::: Source material

Lemma alloc_ok_allocate a l size a' p :
  alloc_ok a l → allocate a size = (a', p) → alloc_ok a' ((p, size) :: l).
Proof.
  intros [Hd Hs Hb Hf Hn]. unfold allocate.
  destruct (negb (in_use_ a) && (size <? storage_size)%nat) eqn:Ec; intros [= <- <-].
  - apply andb_true_iff in Ec as [Eu%negb_true_iff Es%Nat.ltb_lt].
    assert (Storage ∉ l.*1) as Hni by (intros ?%Hs; congruence). split; cbn.
    + by constructor.
    + split; [intros _; left|done].
    + intros n. rewrite Hb, elem_of_cons. naive_solver.
    + intros p0 s0 [[= -> ->]|Hin]%elem_of_cons; [|by apply Hf].
      eexists. split; [done|]. lia.
    + done.
  - assert (blocks a !! next_block a = None) as Hfresh.
    { apply eq_None_not_Some. intros Hx%Hn. lia. }
    assert (Heap (next_block a) ∉ l.*1) as Hni by (rewrite <-Hb, Hfresh; by intros []).
    split; cbn.
    + by constructor.
    + rewrite elem_of_cons, Hs. naive_solver.
    + intros n. rewrite lookup_insert_is_Some', elem_of_cons, Hb. naive_solver.
    + intros p0 s0 [[= -> ->]|Hin]%elem_of_cons.
      { exists size. cbn. by rewrite lookup_insert_eq. }
      destruct (Hf p0 s0 Hin) as (c & Hc & Hle). exists c. split; [|done].
      destruct p0 as [|n]; [done|]. cbn in *. rewrite lookup_insert_ne; [done|]. intros Hx. congruence.
    + intros n. rewrite lookup_insert_is_Some'. intros [->|Hx]; [lia|]. apply Hn in Hx. lia.
Qed.

Lemma alloc_ok_deallocate a l1 p size l2 :
  alloc_ok a (l1 ++ (p, size) :: l2) →
  ∃ a', deallocate a p = Ret a' ∧ alloc_ok a' (l1 ++ l2).
Proof.
  intros [Hd Hs Hb Hf Hn]. rewrite fmap_app, fmap_cons in *. cbn [fst] in *.
  assert ((p ∉ (l1 ++ l2).*1) ∧ NoDup (l1 ++ l2).*1) as [Hp Hd'].
  { rewrite fmap_app. apply NoDup_app in Hd as (H1 & H2 & H3). apply NoDup_cons in H3 as [H3 H4].
    split.
    - rewrite elem_of_app. intros [Hx|?]; [|done]. apply (H2 p Hx). left.
    - apply NoDup_app. split_and!; [done| |done]. intros x Hx Hx2. apply (H2 x Hx). by right. }
  assert (∀ q, q ∈ (l1 ++ l2).*1 ↔ q ∈ l1.*1 ++ p :: l2.*1 ∧ q ≠ p) as Hother.
  { intros q. rewrite fmap_app in *. rewrite !elem_of_app, elem_of_cons in *. split; [|naive_solver].
    intros Hq. split; [naive_solver|]. intros ->. naive_solver. }
  assert (∀ q s, (q, s) ∈ l1 ++ l2 → (q, s) ∈ l1 ++ (p, size) :: l2 ∧ q ≠ p) as Hin.
  { intros q s Hq. split.
    - rewrite !elem_of_app, elem_of_cons in *. naive_solver.
    - intros ->. apply Hp. apply list_elem_of_fmap. by exists (p, s). }
  destruct p as [|n]; cbn [deallocate].
  - eexists. split; [done|]. split; cbn; [done| | | |done].
    + rewrite Hother. naive_solver.
    + intros n. rewrite Hb, Hother. naive_solver.
    + intros q s Hq. destruct (Hin q s Hq) as [Hq1 Hq2]. destruct (Hf q s Hq1) as (c & Hc & Hle). by exists c; destruct q.
  - assert (is_Some (blocks a !! n)) as [k Hk] by (apply Hb, elem_of_app; right; left).
    rewrite Hk. eexists. split; [done|]. split; cbn; [done| | | |].
    + rewrite Hother, Hs. naive_solver.
    + intros m. rewrite lookup_delete_is_Some, Hb, Hother. naive_solver.
    + intros q s Hq. destruct (Hin q s Hq) as [Hq1 Hq2]. destruct (Hf q s Hq1) as (c & Hc & Hle). exists c.
      split; [|done]. destruct q as [|m]; [done|]. cbn in *. rewrite lookup_delete_ne; [done|]. congruence.
    + intros m [_ Hm]%lookup_delete_is_Some. by apply Hn.
Qed.

Lemma use_ok a l o :
  alloc_ok a l → use (a, l) o → ∃ a' l', o = Ret (a', l') ∧ alloc_ok a' l'.
Proof.
  intros Hok Hu. remember (a, l) as x eqn:Ex. destruct Hu as [a0 l0 size|a0 l1 p size l2]; injection Ex as Ea El; subst.
  - destruct (allocate a size) as [a' p] eqn:E. eexists _, _. split; [done|]. by eapply alloc_ok_allocate.
  - destruct (alloc_ok_deallocate _ _ _ _ _ Hok) as (a' & -> & Hok'). eexists _, _. by split.
Qed.

Lemma used_ok a l : used (a, l) → alloc_ok a l.
Proof.
  intros Hu. remember (a, l) as x eqn:Ex. revert a l Ex. induction Hu as [|[a0 l0] x' _ IH Hst]; intros a l Ex.
  - injection Ex as <- <-. split; cbn; try done; try apply NoDup_nil_2.
    + split; [done|]. by intros ?%not_elem_of_nil.
    + intros n. rewrite lookup_empty. split; [by intros []|]. by intros ?%not_elem_of_nil.
    + by intros p s ?%not_elem_of_nil.
    + intros n. rewrite lookup_empty. by intros [].
  - subst x'. destruct (use_ok _ _ _ (IH _ _ eq_refl) Hst) as (a' & l' & [= <- <-] & ?). done.
Qed.

(** Nothing is in use when nothing is held. *)
Lemma alloc_ok_nil a : alloc_ok a [] → in_use_ a = false ∧ blocks a = ∅.
Proof.
  intros [_ Hs Hb _ _]. split.
  - destruct (in_use_ a); [|done]. by apply proj1, (λ f, f eq_refl), not_elem_of_nil in Hs.
  - apply map_empty. intros n. destruct (blocks a !! n) eqn:E; [|done]. exfalso.
    specialize (Hb n). rewrite E in Hb. apply (not_elem_of_nil (Heap n)), Hb. eauto.
Qed.

(** C36: the allocator keeps the promise of an allocator, however allocations and
    deallocations are interleaved and whatever their sizes, as long as only pointers
    that are held are given back: no call is undefined; the pointers held at any time
    are distinct and each has room for what was asked; and the block of the session is
    marked in use exactly while its address is held, and the heap blocks that exist
    are exactly the ones held, so that nothing leaks. *)
Theorem allocator_safe a l :
  used (a, l) →
  (∀ o, use (a, l) o → ∃ x, o = Ret x ∧ used x) ∧
  NoDup l.*1 ∧
  (∀ p size, (p, size) ∈ l → ∃ c, capacity a p = Some c ∧ size ≤ c) ∧
  (in_use_ a = true ↔ Storage ∈ l.*1) ∧
  (∀ n, is_Some (blocks a !! n) ↔ Heap n ∈ l.*1) ∧
  (l = [] → in_use_ a = false ∧ blocks a = ∅).
Proof.
  intros Hu. pose proof (used_ok _ _ Hu) as Hok. pose proof Hok as [Hd Hs Hb Hf Hn]. split_and!; try done.
  - intros o Ho. destruct (use_ok _ _ _ Hok Ho) as (a' & l' & -> & _). eexists. split; [done|]. by eapply used_step.
  - intros ->. by apply alloc_ok_nil.
Qed.


(** ** session

    The memory of the outstanding operation and the size it was asked for;
    [remaining] is what [async_write] has still to write. *)
Inductive op :=
  | reading (p : pointer) (size : nat)
  | writing (p : pointer) (size : nat) (remaining : bytes).

Definition memory (o : op) : held :=
  match o with reading p size | writing p size _ => [(p, size)] end.

Record session := mkSession {
  pending : option op;
  data_ : bytes;
  allocator_ : handler_allocator;
}.


(** [asio_handler_allocate] and [asio_handler_deallocate] of
    [custom_alloc_handler]: they use the allocator of the session. *)
Definition asio_handler_allocate (s : session) (size : nat) : session * pointer :=
  let '(a, p) := allocate (allocator_ s) size in (mkSession (pending s) (data_ s) a, p).
Definition asio_handler_deallocate (s : session) (p : pointer) : outcome session :=
  a ← deallocate (allocator_ s) p; Ret (mkSession (pending s) (data_ s) a).

(** [socket_.async_read_some(...)] and one step of [async_write(...)]: Asio asks for
    memory of a [size] it chooses. *)
Definition async_read_some (s : session) (size : nat) : session :=
  let '(s, p) := asio_handler_allocate s size in
  mkSession (Some (reading p size)) (data_ s) (allocator_ s).
Definition async_write (s : session) (b : bytes) (size : nat) : session :=
  let '(s, p) := asio_handler_allocate s size in
  mkSession (Some (writing p size b)) (data_ s) (allocator_ s).

Definition session_new : session := mkSession None [] allocator_new.

Definition start (s : session) (size : nat) : session := async_read_some s size.

Definition handle_read (s : session) (error : error_code) (data : bytes) (size : nat) : session :=
  if failed error then s else async_write (mkSession (pending s) data (allocator_ s)) data size.

Definition handle_write (s : session) (error : error_code) (size : nat) : session :=
  if failed error then s else async_read_some s size.

(** Asio gives the memory back before it goes on: it calls the handler, or, when a
    write was partial, starts the next one. *)
Definition take_op (s : session) (p : pointer) : outcome session :=
  s ← asio_handler_deallocate s p; Ret (mkSession None (data_ s) (allocator_ s)).

Definition read_done (s : session) (p : pointer) (error : error_code) (data : bytes) (size : nat) :
    outcome session :=
  s ← take_op s p; Ret (handle_read s error data size).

::::::

The lines to copy run from the first line of the entries to the line containing "[[= -> ->]|Hin]%elem_of_cons."; copy them exactly and output nothing else.

Lemma alloc_ok_allocate a l size a' p :
  alloc_ok a l → allocate a size = (a', p) → alloc_ok a' ((p, size) :: l).
Proof.
  intros [Hd Hs Hb Hf Hn]. unfold allocate.
  destruct (negb (in_use_ a) && (size <? storage_size)%nat) eqn:Ec; intros [= <- <-].
  - apply andb_true_iff in Ec as [Eu%negb_true_iff Es%Nat.ltb_lt].
    assert (Storage ∉ l.*1) as Hni by (intros ?%Hs; congruence). split; cbn.
    + by constructor.
    + split; [intros _; left|done].
    + intros n. rewrite Hb, elem_of_cons. naive_solver.
    + intros p0 s0 [[= -> ->]|Hin]%elem_of_cons; [|by apply Hf].
      eexists. split; [done|]. lia.
    + done.
  - assert (blocks a !! next_block a = None) as Hfresh.
    { apply eq_None_not_Some. intros Hx%Hn. lia. }
    assert (Heap (next_block a) ∉ l.*1) as Hni by (rewrite <-Hb, Hfresh; by intros []).
    split; cbn.
    + by constructor.
    + rewrite elem_of_cons, Hs. naive_solver.
    + intros n. rewrite lookup_insert_is_Some', elem_of_cons, Hb. naive_solver.
    + intros p0 s0 [[= -> ->]|Hin]%elem_of_cons.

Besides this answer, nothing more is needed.